Background. There is no reliable method for the early diagnosis of ovarian cancer. Radiolabeled monoclonal antibodies have potential to assist in early diagnosis, but they are limited by problems that include antibody specificity, stability, and immunoreactivity, as well as patient reactions to the antibodies used. Methods. Methods were developed to ¹⁹⁸Au‐label a human monoclonal antibody (TC5 antibody), developed against an ovarian cancer cell surface antigen.

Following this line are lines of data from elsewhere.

(* ===== verification/Cors.v ===== *)
(** Cross-origin requests (plugins/cors/cors.go). *)
From S2P Require Import Prelude GoStrings Http.
From stdpp Require Import gmap.

Record Config : Type := MkConfig {
  AllowOrigins : list string;
  AllowMethods : list string;
  AllowHeaders : list string;
  ExposeHeaders : list string;
  AllowCredentials : bool;
  MaxAge : Z;
  AllowOriginFunc : option (string → bool)
}.
Definition DefaultConfig : Config :=
  MkConfig ["*"] ["GET"; "POST"; "PUT"; "DELETE"; "PATCH"; "HEAD"; "OPTIONS"]
    ["Origin"; "Content-Type"; "Accept"; "Authorization"] [] false 0 None.

(** What [New] computes once; [None] for its panic. *)
Record policy : Type := MkPolicy {
  allowAll : bool;
  isOriginAllowed : string → bool;
  credentials : bool;
  allowMethodsStr : string;
  allowHeadersStr : string;
  exposeHeadersStr : string;
  maxAgeStr : string
}.
Definition or_list (l d : list string) : list string := match l with [] => d | _ => l end.
Definition New (config : option Config) : option policy :=
  let cfg := default DefaultConfig config in
  let all := existsb (String.eqb "*") (AllowOrigins cfg) in
  if all && AllowCredentials cfg then None
  else Some (MkPolicy all
    (λ origin, all || match AllowOriginFunc cfg with
                      | Some f => f origin
                      | None => bool_decide (origin ∈ AllowOrigins cfg)
                      end)
    (AllowCredentials cfg)
    (GoStrings.join ", " (or_list (AllowMethods cfg) (AllowMethods DefaultConfig)))
    (GoStrings.join ", " (or_list (AllowHeaders cfg) (AllowHeaders DefaultConfig)))
    (GoStrings.join ", " (ExposeHeaders cfg))
    (if (0 <? MaxAge cfg)%Z then itoa (MaxAge cfg) else "")).

(** The fields that the answer to an allowed origin carries. *)
Definition origin_fields (p : policy) (origin : string) : list wop :=
  (if allowAll p && negb (credentials p) then [HSet "Access-Control-Allow-Origin" "*"]
   else [HSet "Access-Control-Allow-Origin" origin; HAdd "Vary" "Origin"]) ++
  (if credentials p then [HSet "Access-Control-Allow-Credentials" "true"] else []) ++
  (if String.eqb (exposeHeadersStr p) "" then [] else [HSet "Access-Control-Expose-Headers" (exposeHeadersStr p)]).
Definition preflight_fields (p : policy) : list wop :=
  [HSet "Access-Control-Allow-Methods" (allowMethodsStr p); HSet "Access-Control-Allow-Headers" (allowHeadersStr p)] ++
  (if String.eqb (maxAgeStr p) "" then [] else [HSet "Access-Control-Max-Age" (maxAgeStr p)]).

(** The middleware, in both forms: what it does to the writer, and whether it goes on. The native form
    answers a preflight through [NoContent], which writes the same status. *)
Definition handle {W : Type} `{ResponseWriter W} (p : policy) (method : string) (h : header) (w : W) : bool * W :=
  let origin := header_get "Origin" h in
  if String.eqb origin "" then (true, w)
  else if negb (isOriginAllowed p origin) then (true, w)
  else
    let w := run_ops (origin_fields p origin) w in
    if String.eqb method "OPTIONS" then (false, run_ops (preflight_fields p ++ [OWriteHeader 204]) w)
    else (true, w).

(** * What a browser is told *)

Definition field_op (o : wop) : Prop := match o with HSet _ _ | HAdd _ _ => True | _ => False end.
Definition op_name (o : wop) : string := match o with HSet k _ | HAdd k _ => CanonicalHeaderKey k | _ => "" end.

(** Fields set before a writer has sent anything are what it sends. *)
Lemma fields_sent ops h : Forall field_op ops →
  final_header (run_ops ops (new_RW h)) = ops_header ops h ∧
  final_header (run_ops [OWriteHeader 204] (run_ops ops (new_RW h))) = ops_header ops h.
Proof.
  intros Hops. assert (run_ops ops (new_RW h) = new_RW (ops_header ops h)) as ->; [|done].
  revert h. induction Hops as [|o ops Ho _ IH]; intros h; [done|].
  rewrite run_ops_cons. destruct o; try done; apply IH.
Qed.

Lemma field_last k v ops h : Forall field_op ops → Forall (λ o, op_name o ≠ CanonicalHeaderKey k) ops →
  ops_header (HSet k v :: ops) h !! CanonicalHeaderKey k = Some [v].
Proof.
  intros Hf Hops. unfold ops_header. cbn [foldl header_op].
  assert (header_set k v h !! CanonicalHeaderKey k = Some [v]) as Hh by (unfold header_set; by rewrite lookup_insert_eq).
  revert Hh. generalize (header_set k v h) as h'. induction Hops as [|o ops Ho _ IH]; intros h' Hh'; [done|].
  inversion Hf; subst. cbn [foldl]. apply IH; [done|].
  destruct o; try done; cbn; unfold header_set, header_add; by rewrite lookup_insert_ne.
Qed.

Lemma fields_only p origin : ∃ ops, origin_fields p origin =
    HSet "Access-Control-Allow-Origin" (if allowAll p && negb (credentials p) then "*" else origin) :: ops ∧
  Forall field_op ops ∧ Forall (λ o, op_name o ≠ "Access-Control-Allow-Origin") ops.
Proof.
  unfold origin_fields.
  destruct (_ && _), (credentials p), (String.eqb (exposeHeadersStr p) "");
    (eexists; split; [reflexivity|]; split; repeat constructor; vm_compute; discriminate).
Qed.
Lemma preflight_only p : Forall field_op (preflight_fields p) ∧
  Forall (λ o, op_name o ≠ "Access-Control-Allow-Origin") (preflight_fields p).
Proof. unfold preflight_fields. destruct (String.eqb (maxAgeStr p) ""); split; repeat constructor; vm_compute; discriminate. Qed.

(** Whatever the method, the field a browser reads is sent. *)
Lemma handle_allows p method h h0 : header_get "Origin" h ≠ "" → isOriginAllowed p (header_get "Origin" h) = true →
  (handle p method h (new_RW h0)).1 = negb (String.eqb method "OPTIONS") ∧
  final_header (handle p method h (new_RW h0)).2 !! "Access-Control-Allow-Origin" =
    Some [if allowAll p && negb (credentials p) then "*" else header_get "Origin" h].
Proof.
  intros Ho Hal. unfold handle. rewrite (proj2 (String.eqb_neq _ _) Ho), Hal. cbn [negb].
  destruct (fields_only p (header_get "Origin" h)) as (ops & E & Hf & Hn), (preflight_only p) as [Hf' Hn'].
  rewrite E. pose proof (field_last "Access-Control-Allow-Origin") as Hl. change (CanonicalHeaderKey "Access-Control-Allow-Origin") with "Access-Control-Allow-Origin" in Hl.
  destruct (String.eqb method "OPTIONS"); (split; [done|]); cbn [snd].
  - rewrite (run_ops_app (preflight_fields p)), <-(run_ops_app (_ :: ops) (preflight_fields p)), <-app_comm_cons. edestruct fields_sent as [_ ->]; [constructor; [done|by apply Forall_app]|].
    apply Hl; by apply Forall_app.
  - edestruct fields_sent as [-> _]; [by constructor|]. by apply Hl.
Qed.

(** An origin is let in exactly if the configuration allows it, all origins with a star and never with
    credentials; a request without an origin, or from another, is passed on untouched. *)
Theorem origin_decided config p method h h0 : New config = Some p →
  let cfg := default DefaultConfig config in
  let origin := header_get "Origin" h in
  let allowed := origin ≠ "" ∧ ("*" ∈ AllowOrigins cfg ∨
    match AllowOriginFunc cfg with Some f => f origin = true | None => origin ∈ AllowOrigins cfg end) in
  (¬ allowed → handle p method h (new_RW h0) = (true, new_RW h0)) ∧
  (allowed →
    (handle p method h (new_RW h0)).1 = negb (String.eqb method "OPTIONS") ∧
    final_header (handle p method h (new_RW h0)).2 !! "Access-Control-Allow-Origin" = Some [if decide ("*" ∈ AllowOrigins cfg) then "*" else origin] ∧
    (AllowCredentials cfg = true → "*" ∉ AllowOrigins cfg)).
Proof.
  intros Hnew cfg origin allowed. unfold New in Hnew. fold cfg in Hnew.
  assert (existsb (String.eqb "*") (AllowOrigins cfg) = bool_decide ("*" ∈ AllowOrigins cfg)) as Hall.
  { apply eq_bool_prop_intro. rewrite bool_decide_spec, Is_true_true, existsb_Exists, Exists_exists.
    split; [by intros (x & Hx & <-%String.eqb_eq)|]. intros Hx. exists "*". by split. }
  rewrite Hall in Hnew. destruct (bool_decide _ && _) eqn:Hpanic; [done|]. injection Hnew as Hp.
  assert (allowed ↔ origin ≠ "" ∧ (bool_decide ("*" ∈ AllowOrigins cfg) || match AllowOriginFunc cfg with
    Some f => f origin | None => bool_decide (origin ∈ AllowOrigins cfg) end) = true) as Ha.
  { unfold allowed. rewrite orb_true_iff, bool_decide_eq_true. destruct (AllowOriginFunc cfg); [done|]. by rewrite bool_decide_eq_true. }
  split; intros Hal; rewrite Ha in Hal.
  - subst p. unfold handle. fold origin. cbn [isOriginAllowed]. destruct (String.eqb_spec origin ""); [done|]. destruct (_ || _) eqn:E; [by destruct Hal|done].
  - destruct Hal as [Ho Hal]. destruct (handle_allows p method h h0 Ho) as [E1 E2]; [by subst p|].
    split; [done|]. split; [|intros Hc; rewrite Hc, andb_true_r in Hpanic; by apply bool_decide_eq_false in Hpanic].
    rewrite E2. subst p. cbn [allowAll credentials]. destruct (decide _) as [Hs|Hs];
      [rewrite (bool_decide_true _ Hs) in *|by rewrite (bool_decide_false _ Hs)].
    cbn [andb] in *. by rewrite Hpanic.
Qed.

(** Every OPTIONS request of an allowed origin is answered here, preflight or not: the test does not look
    at Access-Control-Request-Method, so a route for OPTIONS cannot be called across origins. *)
Example plain_options_answered :
  option_map (λ p, (handle p "OPTIONS" {["Origin" := ["https://a.test"]]} (new_RW ∅)).1) (New None) = Some false.
Proof. vm_compute. reflexivity. Qed.

(** With a list of origins the answer depends on the Origin of the request, which [Vary] only says when
    the origin was let in. *)
Example vary_only_when_allowed :
  let config := MkConfig ["https://a.test"] [] [] [] false 0 None in
  let vary h := option_map (λ p, final_header (handle p "GET" h (new_RW ∅)).2 !! "Vary") (New (Some config)) in
  vary {["Origin" := ["https://a.test"]]} = Some (Some ["Origin"]) ∧ vary ∅ = Some None.
Proof. vm_compute. done. Qed.
(* ===== verification/JsNumber.v ===== *)
(** Numbers of JavaScript: binary64 (Float64), with the conversions between numbers
    and text that the Redoc bundle relies on (Number::toString, Number(string),
    parseFloat, parseInt, toFixed, Math.round, the 32-bit operators), as the
    language's specification defines them. *)
From S2P Require Import Prelude GoStrings.
From S2P Require Import Float64.
From Stdlib Require Import SpecFloat.
Local Open Scope Z_scope.

(** * Values *)

(** The number nearest to [n / d], with the sign of [s]. *)
Definition f64_of_ratio (s : bool) (n d : positive) : float64 :=
  let '(mz, ez, lz) := SFdiv_core_binary 53 1024 (Zpos n) 0 (Zpos d) 0 in
  binary_round_aux 53 1024 s mz ez lz.

(** The number nearest to [m * 10 ^ e]. *)
Definition f64_of_decimal (s : bool) (m : Z) (e : Z) : float64 :=
  match m with
  | Zpos p =>
      if 0 <=? e then f64_of_ratio s (Z.to_pos (Zpos p * 10 ^ e)) 1
      else f64_of_ratio s p (Z.to_pos (10 ^ (- e)))
  | _ => S754_zero s
  end.

(** [m / 10 ^ k] as a numeric literal writes it: [.15] is [dec 15 2]. *)
Definition dec (m k : Z) : float64 := f64_of_decimal false m (- k).

Definition f64_nan : float64 := S754_nan.
Definition f64_neg (x : float64) : float64 := SFopp x.
Definition f64_eq (x y : float64) : bool := SFeqb x y.
Definition f64_is_nan (x : float64) : bool := match x with S754_nan => true | _ => false end.
Definition f64_is_zero (x : float64) : bool := match x with S754_zero _ => true | _ => false end.

(** The value of a finite number as numerator and denominator. *)
Definition f64_ratio (x : float64) : Z * positive :=
  match x with
  | S754_finite s m e =>
      let n := if 0 <=? e then Zpos m * 2 ^ e else Zpos m in
      (if s then - n else n, if 0 <=? e then 1%positive else Z.to_pos (2 ^ (- e)))
  | _ => (0, 1%positive)
  end.

(** [Math.max(x, y)], [Math.min(x, y)] on numbers other than the two zeros. *)
Definition js_max (x y : float64) : float64 :=
  if f64_is_nan x || f64_is_nan y then f64_nan else if f64_lt x y then y else x.
Definition js_min (x y : float64) : float64 :=
  if f64_is_nan x || f64_is_nan y then f64_nan else if f64_lt y x then y else x.

(** [Math.round(x)] as an integer: the nearest, the larger of two. *)
Definition js_round (x : float64) : Z :=
  let '(n, d) := f64_ratio x in (2 * n + Zpos d) / (2 * Zpos d).

(** [ToInt32]. *)
Definition to_int32 (z : Z) : Z := (z + 2 ^ 31) mod 2 ^ 32 - 2 ^ 31.
Definition to_uint32 (z : Z) : Z := z mod 2 ^ 32.

(** * Printing *)

(** The digits of a number in base 16 ([toString(16)]) and 10. *)
Definition digit_char (d : Z) : ascii := of_code (if d <? 10 then 48 + d else 87 + d).
Fixpoint digits (base : Z) (fuel : nat) (z : Z) (acc : string) : string :=
  match fuel with
  | O => acc
  | S fuel =>
      let acc := String (digit_char (z mod base)) acc in
      if z / base =? 0 then acc else digits base fuel (z / base) acc
  end.
Definition decimal (z : Z) : string := digits 10 (S (Z.to_nat (Z.log2 z))) z "".

(** Removes the factors of ten of a decimal [m * 10 ^ e]. *)
Fixpoint strip_zeros (fuel : nat) (m e : Z) : Z * Z :=
  match fuel with
  | O => (m, e)
  | S fuel => if (m mod 10 =? 0) && negb (m =? 0) then strip_zeros fuel (m / 10) (e + 1) else (m, e)
  end.

(** The shortest decimal that denotes the positive number [x = n / d], searched from one
    digit on; [p] is the exponent of the last digit. *)
Definition candidate (x : float64) (n : Z) (d : positive) (p : Z) : option (Z * Z) :=
  let '(a, b) := if 0 <=? p then (n, Zpos d * 10 ^ p) else (n * 10 ^ (- p), Zpos d) in
  let lo := a / b in
  let ok m := bool_decide (0 < m) && f64_eq (f64_of_decimal false m p) x in
  let near_lo := 2 * (a - lo * b) <=? b in
  let '(c1, c2) := if near_lo then (lo, lo + 1) else (lo + 1, lo) in
  if ok c1 then Some (c1, p) else if ok c2 then Some (c2, p) else None.
Fixpoint shortest (fuel : nat) (x : float64) (n : Z) (d : positive) (p : Z) : option (Z * Z) :=
  match candidate x n d p with
  | Some r => Some r
  | None => match fuel with O => None | S fuel => shortest fuel x n d (p - 1) end
  end.

(** A [q] with [n / d < 10 ^ (q + 1)]: where the search starts. *)
Definition magnitude (n : Z) (d : positive) : Z := (Z.log2 n - Z.log2 (Zpos d) + 1) * 30103 / 100000 + 1.

Definition zeros (n : Z) : string := String.concat "" (replicate (Z.to_nat n) "0").

(** Number::toString for the decimal [m * 10 ^ e] without trailing zeros. *)
Definition show_decimal (m e : Z) : string :=
  let ds := decimal m in
  let k := Z.of_nat (String.length ds) in
  let n := k + e in
  if (k <=? n) && (n <=? 21) then ds +:+ zeros (n - k)
  else if (0 <? n) && (n <=? 21) then take_bytes (Z.to_nat n) ds +:+ "." +:+ drop_bytes (Z.to_nat n) ds
  else if (-6 <? n) && (n <=? 0) then "0." +:+ zeros (- n) +:+ ds
  else
    let ex := (if 0 <=? n - 1 then "e+" else "e-") +:+ decimal (Z.abs (n - 1)) in
    if k =? 1 then ds +:+ ex else take_bytes 1 ds +:+ "." +:+ drop_bytes 1 ds +:+ ex.

(** Number::toString(x). Seventeen digits determine a binary64 number; the search is
    given twenty. *)
Definition number_to_string (x : float64) : string :=
  match x with
  | S754_nan => "NaN"
  | S754_zero _ => "0"
  | S754_infinity s => if s then "-Infinity" else "Infinity"
  | S754_finite s m e =>
      let '(n, d) := f64_ratio (S754_finite false m e) in
      let '(m, e) := default (n, 0) (shortest 20 (S754_finite false m e) n d (magnitude n d)) in
      let '(m, e) := strip_zeros 400 m e in
      (if s then "-" else "") +:+ show_decimal m e
  end.

(** [x.toFixed(f)]: the integer nearest to [x * 10 ^ f], the larger of two, with its
    point; numbers that are not finite, or [10 ^ 21] and more, as [toString] has them. *)
Definition to_fixed (f : Z) (x : float64) : string :=
  let '(n, d) := f64_ratio x in
  match x with
  | S754_nan | S754_infinity _ => number_to_string x
  | _ =>
      if Zpos d * 10 ^ 21 <=? Z.abs n then number_to_string x
      else
        let q := (2 * Z.abs n * 10 ^ f + Zpos d) / (2 * Zpos d) in
        let ds := decimal q in
        let ds := zeros (f + 1 - Z.of_nat (String.length ds)) +:+ ds in
        let cut := (String.length ds - Z.to_nat f)%nat in
        let s := take_bytes cut ds in
        (if n <? 0 then "-" else "") +:+
        (if f =? 0 then s else s +:+ "." +:+ drop_bytes cut ds)
  end.

(** * Reading *)

(** The leading decimal digits of a text: their value, their number, the rest. *)
Fixpoint read_digits (s : string) (acc : Z) (n : nat) : Z * nat * string :=
  match s with
  | String c s' => if is_digit c then read_digits s' (10 * acc + (code c - 48)) (S n) else (acc, n, s)
  | EmptyString => (acc, n, s)
  end.

(** White space of the language's grammar that is one byte long. *)
Definition is_js_space (c : ascii) : bool :=
  existsb (Z.eqb (code c)) [9; 10; 11; 12; 13; 32].
Fixpoint skip_spaces (s : string) : string :=
  match s with
  | String c s' => if is_js_space c then skip_spaces s' else s
  | EmptyString => s
  end.

(** [s.trim()] is [trim_spaces_right (skip_spaces s)]. *)
Fixpoint trim_spaces_right (s : string) : string :=
  match s with
  | String c s' =>
      match trim_spaces_right s' with
      | EmptyString => if is_js_space c then "" else String c ""
      | r => String c r
      end
  | EmptyString => ""
  end.

Definition read_sign (s : string) : bool * string :=
  match s with
  | String "-" s' => (true, s')
  | String "+" s' => (false, s')
  | _ => (false, s)
  end.

(** An exponent part, if there is one: its value and the rest. *)
Definition read_exponent (s : string) : Z * string :=
  match s with
  | String c s' =>
      if (code c =? 101) || (code c =? 69) then
        let '(neg, s1) := read_sign s' in
        let '(v, n, s2) := read_digits s1 0 0 in
        if (n =? 0)%nat then (0, s) else (if (neg : bool) then - v else v, s2)
      else (0, s)
  | EmptyString => (0, s)
  end.

(** The longest prefix that is a decimal literal: its value and the rest. *)
Definition read_decimal (s0 : string) : option (float64 * string) :=
  let '(neg, s) := read_sign s0 in
  if has_prefix s "Infinity" then Some (S754_infinity neg, drop_bytes 8 s)
  else
    let '(v, n, s1) := read_digits s 0 0 in
    let '(v, n, k, s2) :=
      match s1 with
      | String "." s1' =>
          let '(v', n', s2) := read_digits s1' v n in
          (v', n', Z.of_nat (n' - n), s2)
      | _ => (v, n, 0, s1)
      end in
    if (n =? 0)%nat then None
    else let '(e, s3) := read_exponent s2 in Some (f64_of_decimal neg v (e - k), s3).

Definition parseFloat (s : string) : float64 :=
  match read_decimal (skip_spaces s) with Some (x, _) => x | None => f64_nan end.

(** [parseInt(s, 10)]. *)
Definition parseInt (s : string) : float64 :=
  let '(neg, s) := read_sign (skip_spaces s) in
  let '(v, n, _) := read_digits s 0 0 in
  if (n =? 0)%nat then f64_nan else f64_of_decimal neg v 0.

(** The digits of a text in a base, which must be all of it. *)
Fixpoint read_radix (base : Z) (s : string) (acc : Z) : option Z :=
  match s with
  | EmptyString => Some acc
  | String c s' =>
      match unhex c with
      | Some d => if d <? base then read_radix base s' (base * acc + d) else None
      | None => None
      end
  end.

(** [Number(s)]. *)
Definition string_to_number (s : string) : float64 :=
  let s := skip_spaces s in
  if String.eqb s "" then f64_zero
  else
    let radix base :=
      let rest := trim_spaces_right (drop_bytes 2 s) in
      match rest, read_radix base rest 0 with
      | String _ _, Some v => f64_of_decimal false v 0
      | _, _ => f64_nan
      end in
    let tag := string_map to_lower_byte (take_bytes 2 s) in
    if String.eqb tag "0x" then radix 16
    else if String.eqb tag "0o" then radix 8
    else if String.eqb tag "0b" then radix 2
    else
      match read_decimal s with
      | Some (x, rest) => if String.eqb (skip_spaces rest) "" then x else f64_nan
      | None => f64_nan
      end.

(** * The characters of a printed number *)

Lemma string_all_take P n s : string_all P s = true → string_all P (take_bytes n s) = true.
Proof.
  revert n. induction s as [|a s IH]; intros [|n] H; simpl in *; try done.
  apply andb_true_iff in H as [-> H]. by apply IH.
Qed.
Lemma string_all_drop P n s : string_all P s = true → string_all P (drop_bytes n s) = true.
Proof.
  revert n. induction s as [|a s IH]; intros [|n] H; simpl in *; try done.
  apply andb_true_iff in H as [_ H]. by apply IH.
Qed.

Lemma string_app_nonempty s t : s ≠ "" ∨ t ≠ "" → s +:+ t ≠ "".
Proof. destruct s; [by intros [?|?]|done]. Qed.

Lemma digits_nonempty base fuel z acc : digits base (S fuel) z acc ≠ "".
Proof.
  cbn [digits]. case_match; [done|]. set (a := String _ acc). assert (a ≠ "") as Ha by done.
  clearbody a. generalize (z / base). clear -Ha. revert a Ha.
  induction fuel as [|fuel IH]; intros a Ha z; [done|]. cbn [digits].
  case_match; [done|]. by apply IH.
Qed.

Lemma show_decimal_nonempty m e : show_decimal m e ≠ "".
Proof.
  unfold show_decimal. pose proof (digits_nonempty 10 (Z.to_nat (Z.log2 m)) m "") as H. fold (decimal m) in H.
  repeat case_match; apply string_app_nonempty; auto.
Qed.

Lemma number_to_string_nonempty x : number_to_string x ≠ "".
Proof.
  destruct x as [| [] | |s m e]; try done. unfold number_to_string.
  destruct (f64_ratio _) as [n d]. destruct (default _ _) as [m' e']. destruct (strip_zeros _ _ _) as [m'' e''].
  apply string_app_nonempty. right. apply show_decimal_nonempty.
Qed.

(** Every character of a printed number satisfies what digits, letters, a point and
    signs satisfy. *)
Section characters.
Variable P : ascii → bool.
Hypothesis P_digit : ∀ d, (0 ≤ d < 16)%Z → P (digit_char d) = true.
Hypothesis P_text : string_all P "NaN-Infinity.0e+" = true.

Lemma digits_all base fuel z acc :
  (0 < base ≤ 16)%Z → string_all P acc = true → string_all P (digits base fuel z acc) = true.
Proof.
  intros Hb. revert z acc. induction fuel as [|fuel IH]; intros z acc Ha; [done|]. cbn [digits].
  assert (string_all P (String (digit_char (z mod base)) acc) = true) as H.
  { cbn [string_all]. rewrite Ha, P_digit; [done|]. pose proof (Z.mod_pos_bound z base). lia. }
  case_match; auto.
Qed.

Lemma decimal_all z : string_all P (decimal z) = true.
Proof. by apply digits_all. Qed.

Lemma zeros_all n : string_all P (zeros n) = true.
Proof.
  unfold zeros. assert (P "0" = true) as H0 by (apply (P_digit 0); lia).
  induction (Z.to_nat n) as [|[|k] IH]; [done|by simpl; rewrite H0|].
  change (string_all P ("0" +:+ String.concat "" (replicate (S k) "0")) = true).
  rewrite string_all_app, IH. simpl. by rewrite H0.
Qed.

Lemma number_to_string_all x : string_all P (number_to_string x) = true.
Proof.
  cbn in P_text. rewrite !andb_true_iff in P_text. destruct_and? P_text.
  assert (∀ m e, string_all P (show_decimal m e) = true) as Hs.
  { intros m e. pose proof (decimal_all m) as Hd. pose proof (decimal_all (Z.abs (Z.of_nat (String.length (decimal m)) + e - 1))).
    unfold show_decimal. repeat case_match; rewrite ?string_all_app;
      rewrite ?string_all_take, ?string_all_drop, ?zeros_all, ?Hd by done; cbn;
      repeat match goal with H : P _ = true |- _ => rewrite H end; try done.
    all: match goal with H : string_all P ?t = true |- _ => by rewrite H end. }
  destruct x as [| [] | |s m e]; [cbn..|unfold number_to_string];
    repeat match goal with H : P _ = true |- _ => rewrite H end; try done.
  destruct (f64_ratio _) as [n d]. destruct (default _ _) as [m' e']. destruct (strip_zeros _ _ _) as [m'' e''].
  rewrite string_all_app, Hs. destruct s; cbn; repeat match goal with H : P _ = true |- _ => rewrite H end; done.
Qed.
End characters.

(** * Examples *)

Example print_40 : number_to_string (f64_of_int 40) = "40".
Proof. reflexivity. Qed.
Example print_third : number_to_string (f64_of_ratio false 1 3) = "0.3333333333333333".
Proof. vm_compute. reflexivity. Qed.
Example print_sum : number_to_string (f64_add (dec 1 1) (dec 2 1)) = "0.30000000000000004".
Proof. vm_compute. reflexivity. Qed.
Example print_big : number_to_string (f64_of_decimal false 123 21) = "1.23e+23".
Proof. vm_compute. reflexivity. Qed.
Example print_tiny : number_to_string (f64_of_decimal true 5 (-324)) = "-5e-324".
Proof. vm_compute. reflexivity. Qed.
Example print_round : number_to_string (f64_of_decimal false 1 21) = "1e+21" ∧ number_to_string (f64_of_int 1000) = "1000".
Proof. vm_compute. repeat split. Qed.
Example fixed : to_fixed 2 (dec 1005 3) = "1.00" ∧ to_fixed 2 (dec 4 1) = "0.40".
Proof. vm_compute. repeat split. Qed.
Example read : parseFloat "  -1.5e2px" = f64_of_int (-150) ∧ parseInt "40%" = f64_of_int 40 ∧
  string_to_number " 0x1F " = f64_of_int 31 ∧ string_to_number "4px" = f64_nan.
Proof. vm_compute. repeat split. Qed.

Antigen binding sites on the TC5 antibody were protected with sepharose 4B affinity chromatography before ¹⁹⁸Au‐labeling. The ¹⁹⁸Au‐labeled TC5 antibody was evaluated with biopsy specimens in a blind study. The immunoreactivity of radiolabeled TC5 antibody also was evaluated in slotblot experiments with extracts of the biopsy specimens. Results. The ¹⁹⁸Au‐labeled TC5 antibody had high binding reaction to all biopsy specimens (six of six) pathologically diagnosed as ovarian cancer (serous and endometrioid adenocarcinoma). The radiolabeled TC5 antibody did not bind to any normal (non‐neoplastic) specimens (zero in ten), with one exception. One “normal” ovary specimen had high binding of radiolabeled TC5 antibody, and metastatic ovarian cancer was diagnosed 4 months later. The TC5 antibody labeled with ¹⁹⁸Au, without protecting antigen‐binding sites, did not bind to any biopsy specimens. Conclusions. The affinity‐labeling method was necessary to protect antigen‐binding sites and preserve the immunoreactivity of the TC5 antibody. The ¹⁹⁸Au‐labeling method may be an ideal technique to evaluate monoclonal antibodies in vitro. The TC5 antibody had high sensitivity and specificity for detecting ovarian cancer. Cancer 1994; 73:878–83.